Tracheostomy Complication Clinical Trial
Official title:
"Outcomes of Tracheostomy Done for Patients Admitted in Anesthesia Intensive Care Units of Assiut University Hospital"
This study was undertaken to Identify the factors affecting the outcomes of tracheostomy done
in ICU for patients subjected to prolonged intubation and ventilation and to suggest
guidelines to control:
1. proper timing of tracheostomy
2. process of decannulation.
Tracheostomy is described as the creation of a stoma at the skin surface which leads into the
trachea. From the first tracheostomy until about 1930, the operation was performed
exclusively for laryngeal obstruction. Nowadays, due to the development of the care of
critically ill patients in intensive care units (ICUs), there are other indications for the
procedure including prolonged intubation and pulmonary toilet.

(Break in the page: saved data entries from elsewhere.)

(** C9 as stated fails on a status that cannot be converted to a string:
    it is none of succeeded, failed and stopped, yet the turn neither
    sleeps nor polls again, and the call ends in the TypeError of the
    conversion, not in the timeout error. *)
Lemma C9_counterexample_unprintable_status :
  unrecognized_status Sample.unprintable = true
  /\ Sample.wait Sample.get_unprintable_status (VStr "r1") 2 500 []
     = (Throw (Error "Cannot convert object to primitive value"),
        [Sample.poll;
         ConsoleError [VStr "Error checking workflow status:";
                       VStr "Cannot convert object to primitive value"]])
  /\ count is_SetTimeout
       (snd (Sample.wait Sample.get_unprintable_status (VStr "r1") 2 500 []))
     = O.
Proof. repeat split; vm_compute; reflexivity. Qed.

(** C3: with the workflow engine unreachable the pipeline fails with the
    connection error, and POST /trigger still answers 200 with the success
    body: the handler's 500 branch stays unused, because [runDailyReport]
    has caught the error (and mailed the error notification) before the
    handler could see it. *)
Theorem C3_trigger_answers_200_when_the_pipeline_fails :
  fst (Sample.try_block Sample.post_refused Sample.get_running Sample.smtp_ok
         [NewDate;
          ConsoleLog [VStr "[2026-11-03T06:00:00.000Z] Starting daily report generation..."]])
  = Throw Sample.engine_down
  /\ fst (Sample.trigger Sample.post_refused Sample.get_running Sample.smtp_ok [])
     = Ok {| statusCode := 200;
             json := VObj [("status", VStr "Report sent successfully")] |}
  /\ map html
       (mails (snd (Sample.trigger Sample.post_refused Sample.get_running
                      Sample.smtp_ok [])))
     = [errorHtml "03.11.2026 06:04:00" "connect ECONNREFUSED 10.0.0.5:80" "N/A"].
Proof. repeat split; vm_compute; reflexivity. Qed.


(** A blocking-mode answer with outputs [{text: "Hello"}]: one POST, no
    GET, and the report mail carries "Hello". *)
Lemma C5_witness :
  exists tr',
    Sample.run (Sample.post_blocking (VObj [("text", VStr "Hello")]))
      Sample.get_running Sample.smtp_ok [] = (Ok tt, tr')
    /\ count is_AxiosGet tr' = O
    /\ count is_SetTimeout tr' = O
    /\ count is_AxiosPost tr' = 1%nat
    /\ exists rest,
        map html (mails tr')
        = htmlContent "3 Kasım 2026" "Hello" "2026" "Şirketiniz" :: rest.
Proof.
  destruct (C5_blocking_result_skips_polling
              Sample.process_env Sample.clock
              (Sample.post_blocking (VObj [("text", VStr "Hello")]))
              Sample.get_running Sample.smtp_ok
              Sample.tr_TR_date Sample.tr_TR_long_date Sample.tr_TR_date_time
              Sample.toISOString Sample.emailList []
              (Sample.blocking_data (VObj [("text", VStr "Hello")])))
    as (tr' & Hrun & _ & Hgets & Hsleeps & Hposts & Hreport & _).
  - reflexivity.
  - reflexivity.
  - reflexivity.
  - destruct (Hreport "Hello" eq_refl) as (rest & Hmails).
    exists tr'. repeat split; try assumption.
    exists (map html rest). rewrite Hmails. vm_compute. reflexivity.
Defined.

(** The final output of a poll, [{outputs: {content: "C", report: "X"},
    ...}]: the body is "X", and the document holds no [<pre>] block. *)
Lemma C7_witness :
  Sample.format
    (VObj [("outputs", VObj [("content", VStr "C"); ("report", VStr "X")]);
           ("status", VStr "succeeded")]) []
  = (Ok (htmlContent "3 Kasım 2026" "X" "2026" "Şirketiniz"),
     [NewDate; NewDate])
  /\ occurs "<pre>" (htmlContent "3 Kasım 2026" "X" "2026" "Şirketiniz") = false.
Proof.
  destruct (C7_formatReport_key_priority
              Sample.process_env Sample.clock Sample.tr_TR_long_date [])
    as (Hpolicy & _).
  unfold Sample.format.
  rewrite (Hpolicy _ (VObj [("content", VStr "C"); ("report", VStr "X")]))
    by reflexivity.
  split; vm_compute; reflexivity.
Defined.

(** Two calls on the same day, minutes apart: the same document. *)
Lemma C8_witness :
  fst (Sample.format (VObj [("text", VStr "Hello")]) [])
  = fst (Sample.format (VObj [("text", VStr "Hello")])
           [NewDate; ConsoleLog []; NewDate; NewDate])
  /\ filter not_NewDate (snd (Sample.format (VObj [("text", VStr "Hello")]) []))
     = []
  /\ filter not_NewDate
       (snd (Sample.format (VObj [("text", VStr "Hello")])
               [NewDate; ConsoleLog []; NewDate; NewDate]))
     = [ConsoleLog []].
Proof.
  apply (C8_formatReport_deterministic
           Sample.process_env Sample.clock Sample.tr_TR_long_date
           (VObj [("text", VStr "Hello")])
           [] [NewDate; ConsoleLog []; NewDate; NewDate]);
    reflexivity.
Defined.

The initial management of patients in an intensive care unit involves a series of
interventions that aim to stabilize and then optimize their physiological state. Mechanical
ventilation (MV) is a commonly utilized intervention to support a patient's respiratory
function. The second phase in ICU management focuses on weaning the patient from the
artificial supportive mechanisms.
The principle role of tracheostomy in the ICU is to expedite the weaning process in patients
requiring prolonged mechanical ventilation and those predicted to be at risk of pulmonary
aspiration. Tracheostomy facilitates weaning primarily by allowing increased level of patient
activity and mobility.
Tracheostomy protects the larynx and the upper airway from prolonged intubation which may
lead to laryngotracheal stenosis. Patients with tracheostomies tend to have fewer days of
mechanical ventilation because of the improvements in the respiratory physiology. This is
especially in trauma patients. They have improved secretion clearance as suction is easy and
less strength is required for expectoration. This may be linked to the lower incidence of
pneumonia and respiratory infections seen, especially in trauma victims.
Patients with tracheostomy are less sedated and therefore able to move in bed. The patients
may also be able to swallow, so may be started on oral feeding sooner and mouth care is
easier compared with an endotracheal tube (ETT) tube.